- **EXERCISE DETAILS**: From the entries below, copy exactly the lines from the one that contains "0 <= debt -> length" through the one that contains "intros H0 Hn.", both included, and only those.

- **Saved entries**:
———
Lemma group_ok_mono debt t g : 0 <= debt -> group_ok debt t g -> group_ok (debt + 1) t g.
Proof.
  intros Hd (?&H&?&?&?). split_and!; try done. eapply Forall_impl; [exact H|]. unfold wf_peer. lia.
Qed.

Lemma groups_next debt t t' us :
  0 <= debt -> length t' = length t -> Forall (group_ok debt t) us -> Forall (group_ok (debt + 1) t') us.
Proof.
  intros Hd Hl H. eapply Forall_impl; [exact H|]. intros g Hg. by eapply group_ok_words, group_ok_mono.
Qed.

Lemma group_ok_sound debt t g d n : tried d = t -> group_ok debt t g -> sound debt (mk_rr (peer g) d n).
Proof. intros <- (?&?&?&?&?). by split_and!. Qed.

(** A group with the peers that turns have left. *)
Lemma group_ok_turns debt debt' g d n v' :
  group_ok debt (tried d) g -> sound debt' v' -> evolves (mk_rr (peer g) d n) v' ->
  group_ok debt' (tried (v_data v')) (g <| peer := v_peer v' |>).
Proof.
  intros (?&?&?&?&?) (?&?&?) He. assert (Hz := evolves_zlen _ _ He). simpl in Hz.
  unfold group_ok, number in *. simpl. rewrite Hz in *. split_and!; done.
Qed.

Lemma clear_tried_spec t n :
  0 <= n -> n <= zlen t -> exists t', clear_tried t (Z.to_nat n) = Some t' /\ length t' = length t.
Proof.
  intros H0 Hn. unfold clear_tried, zlen in *. rewrite (proj2 (Nat.leb_le _ _)) by lia.
  eexists. split; [done|]. rewrite length_app, length_replicate, length_drop. lia.
Qed.

(** Chosen, and then counted. *)
Lemma chosen_taken now v v' v'' p :
  chosen now v v' -> evolves v' v'' ->
  v_peer v'' !! Z.to_nat (current (v_data v')) = Some p -> current (v_data v'') = current (v_data v') ->
  zlen (v_peer v'') = zlen (v_peer v) /\ length (tried (v_data v'')) = length (tried (v_data v)) /\
  peers (v_data v'') = peers (v_data v) /\ is_tried (tried (v_data v)) (current (v_data v'')) = Some false /\
  bits_kept (v_data v) (v_data v'') /\ exists p0, v_peer v !! Z.to_nat (current (v_data v'')) = Some p0 /\ usable now p0 /\
    (strip p = strip p0 \/ strip p = strip (revive p0)).
Proof.
  intros (p0 & q & Hc & Hp0 & Hq & Hu & Hs & Ht & Hs' & Hm & Hps & Hl) He Hp Ec.
  pose proof (evolves_zlen _ _ He) as Hz. destruct He as (Es & Ep & El & Em). rewrite Ec.
  assert (zlen (v_peer v') = zlen (v_peer v)) as Hz'.
  { apply (f_equal length) in Hs'. unfold strips in Hs'. rewrite length_insert, !length_fmap in Hs'.
    unfold zlen. by rewrite Hs'. }
  split_and!; [lia|congruence|congruence|done|etrans; eassumption|]. exists p0. split_and!; [done|done|].
  destruct (strips_lookup _ _ _ _ Es Hp) as (q' & Hq' & E). rewrite Hq in Hq'.
  apply (inj Some) in Hq' as <-. by rewrite E.
Qed.

Lemma rr_found_spec rrp next d pc p :
  room_next (tried d) (rrp :: next) ->
  exists d' pc', rr_found rrp next d pc p = Some (rrp :: next, d', pc', NGX_OK) /\
    length (tried d') = length (tried d) /\ peers d' = peers d /\ current d' = current d /\
    pc_sockaddr pc' = sockaddr p /\ pc_name pc' = peer_name p /\
    (next = [] -> d' = d /\ tries pc' = tries pc).
Proof.
  intros Hr. unfold rr_found. destruct next as [|b next]; [by do 2 eexists|].
  case_match; [|by do 2 eexists]. inversion Hr as [|? ? Hb]; subst.
  destruct (clear_tried_spec (tried d) (number b / WORD + 1)) as (t' & -> & Hl).
  { unfold number, WORD. pose proof (zlen_nonneg (peer b)). dlia. }
  { done. }
  by do 2 eexists.
Qed.

Lemma rr_turns_spec debt now g d pc :
  0 <= debt -> group_ok debt (tried d) g -> 1 <= tries pc < 2 ^ 64 ->
  (tries pc = number g \/ 0 <= current d < number g) ->
  exists r, rr_turns now g d pc = Some r /\ good_turn debt now (mk_rr (peer g) d (tries pc)) r.
Proof.
  intros Hd Hg Ht Hc. pose proof (group_ok_sound debt _ g d (tries pc) eq_refl Hg) as Hs.
  unfold rr_turns, number in *. case_match eqn:E; [apply first_loop_spec; simpl; done || lia|].
  apply Z.eqb_neq in E. apply next_loop_spec; simpl; done || lia.
Qed.

Lemma revived_ok debt t g : group_ok debt t g -> group_ok debt t (g <| peer := revive <$> peer g |>).
Proof.
  intros (?&H&?&?&?). unfold group_ok, number, zlen in *. simpl. rewrite length_fmap. split_and!; try done.
  - apply Forall_fmap. eapply Forall_impl; [exact H|]. done.
  - intros E. by apply fmap_nil_inv in E.
Qed.

Lemma revived g : Forall (fun p => fails p = 0) (peer (g <| peer := revive <$> peer g |>)).
Proof. simpl. apply Forall_fmap, Forall_forall. done. Qed.

(** What the groups and the words are after a call. *)
Definition keeps (debt : Z) (us : list rr_peers) (d : rr_data) (us' : list rr_peers) (d' : rr_data) : Prop :=
  number <$> us' = number <$> us /\ single <$> us' = single <$> us /\ length (tried d') = length (tried d) /\
  Forall (group_ok (debt + 1) (tried d')) us'.

Definition outcome (now : Z) (us : list rr_peers) (d : rr_data) (pc : peer_connection) (us' : list rr_peers) (d' : rr_data)
    (pc' : peer_connection) (rc : Z) : Prop :=
  (rc = NGX_OK /\ serves now us d pc us' d' pc') \/
  (rc = NGX_BUSY /\ all_revived us' /\ Some (pc_name pc') = peers_name <$> head us).

(** The servers for backup that follow are answered in the place of the peers. *)
Lemma outcome_next now g g' next d d1 pc pc1 next' d' pc' rc :
  peers d1 = S (peers d) -> (rc = NGX_BUSY -> False) ->
  outcome now next d1 pc1 next' d' pc' rc -> outcome now (g :: next) d pc (g' :: next') d' pc' rc.
Proof.
  intros Hp Hrc [[-> (k & b & b' & p & q & H1 & H2 & H3 & H4 & H5 & H6 & H7 & H8 & H10 & H9)]|[-> _]]; [|done].
  left. split; [done|]. exists (S k), b, b', p, q. split_and!; try done; [lia|].
  intros Hs. destruct (H9 Hs) as (Hu & _). split_and!; [done|done|]. intros [= -> ->]. done.
Qed.

(** The case of a peer that is chosen in the first group. *)
Lemma serve_chosen debt now g next d pc v' :
  0 <= debt < 2 ^ 62 -> single g = false -> Forall (group_ok debt (tried d)) (g :: next) ->
  room_next (tried d) (g :: next) ->
  good_turn debt now (mk_rr (peer g) d (tries pc)) (Chosen v') ->
  exists v'' p us' d' pc', take_current v' = Some (v'', p) /\
    rr_found (g <| peer := v_peer v'' |>) next (v_data v'') (pc <| tries := v_tries v'' |>) p
    = Some (us', d', pc', NGX_OK) /\ keeps debt (g :: next) d us' d' /\
    outcome now (g :: next) d pc us' d' pc' NGX_OK.
Proof.
  intros Hd Hsg Hok Hr (Hs & Hc & Htries). inversion Hok as [|? ? Hg Hnext]; subst.
  assert (Hcur : 0 <= current (v_data v') < zlen (v_peer v')).
  { destruct Hc as (p & q & Hc & _ & Hq & _). apply lookup_lt_Some in Hq. unfold zlen. lia. }
  destruct (take_current_spec debt v' Hd Hs Hcur) as (v'' & p & -> & Hs'' & He & Hp & Ec & Et & Hbit).
  destruct (chosen_taken _ _ _ _ _ Hc He Hp Ec) as (Hz & Hl & Hps & Ht & Hm & p0 & Hp0 & Hu & Hsp). simpl in *.
  set (g' := g <| peer := v_peer v'' |>).
  assert (Hr' : room_next (tried (v_data v'')) (g' :: next)).
  { eapply Forall_impl; [exact Hr|]. unfold zlen. by rewrite Hl. }
  destruct (rr_found_spec g' next (v_data v'') (pc <| tries := v_tries v'' |>) p Hr')
    as (d' & pc' & E & Hl' & Hp' & Hc' & Ha & Hn & Hlast).
  exists v'', p, (g' :: next), d', pc'. split_and!; [done|exact E| |].
  - split_and!; [unfold number; simpl; by rewrite Hz|done|congruence|].
    assert (Hg' : group_ok (debt + 1) (tried (v_data v'')) g').
    { destruct Hg as (?&?&?&?&?), Hs'' as (?&?&?). unfold group_ok, number in *. simpl. rewrite Hz in *.
      by split_and!. }
    constructor; [by eapply group_ok_words|]. apply (groups_next debt (tried d)); [lia|congruence|done].
  - left. split; [done|]. exists 0%nat, g, g', p0, p. rewrite Hsg, Hc', <- Ec in *. simpl.
    split_and!; try done; [lia|]. intros _. split_and!; [done|done|]. intros [= ->].
    destruct (Hlast eq_refl) as [-> ->]. apply lookup_lt_Some in Hp0. simpl in Htries.
    unfold number, zlen. split_and!; simpl; (done || lia).
Qed.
———
- **OUTPUT FOR THIS EXERCISE**:
  0 <= debt -> length t' = length t -> Forall (group_ok debt t) us -> Forall (group_ok (debt + 1) t') us.
Proof.
  intros Hd Hl H. eapply Forall_impl; [exact H|]. intros g Hg. by eapply group_ok_words, group_ok_mono.
Qed.

Lemma group_ok_sound debt t g d n : tried d = t -> group_ok debt t g -> sound debt (mk_rr (peer g) d n).
Proof. intros <- (?&?&?&?&?). by split_and!. Qed.

(** A group with the peers that turns have left. *)
Lemma group_ok_turns debt debt' g d n v' :
  group_ok debt (tried d) g -> sound debt' v' -> evolves (mk_rr (peer g) d n) v' ->
  group_ok debt' (tried (v_data v')) (g <| peer := v_peer v' |>).
Proof.
  intros (?&?&?&?&?) (?&?&?) He. assert (Hz := evolves_zlen _ _ He). simpl in Hz.
  unfold group_ok, number in *. simpl. rewrite Hz in *. split_and!; done.
Qed.

Lemma clear_tried_spec t n :
  0 <= n -> n <= zlen t -> exists t', clear_tried t (Z.to_nat n) = Some t' /\ length t' = length t.
Proof.
  intros H0 Hn. unfold clear_tried, zlen in *. rewrite (proj2 (Nat.leb_le _ _)) by lia.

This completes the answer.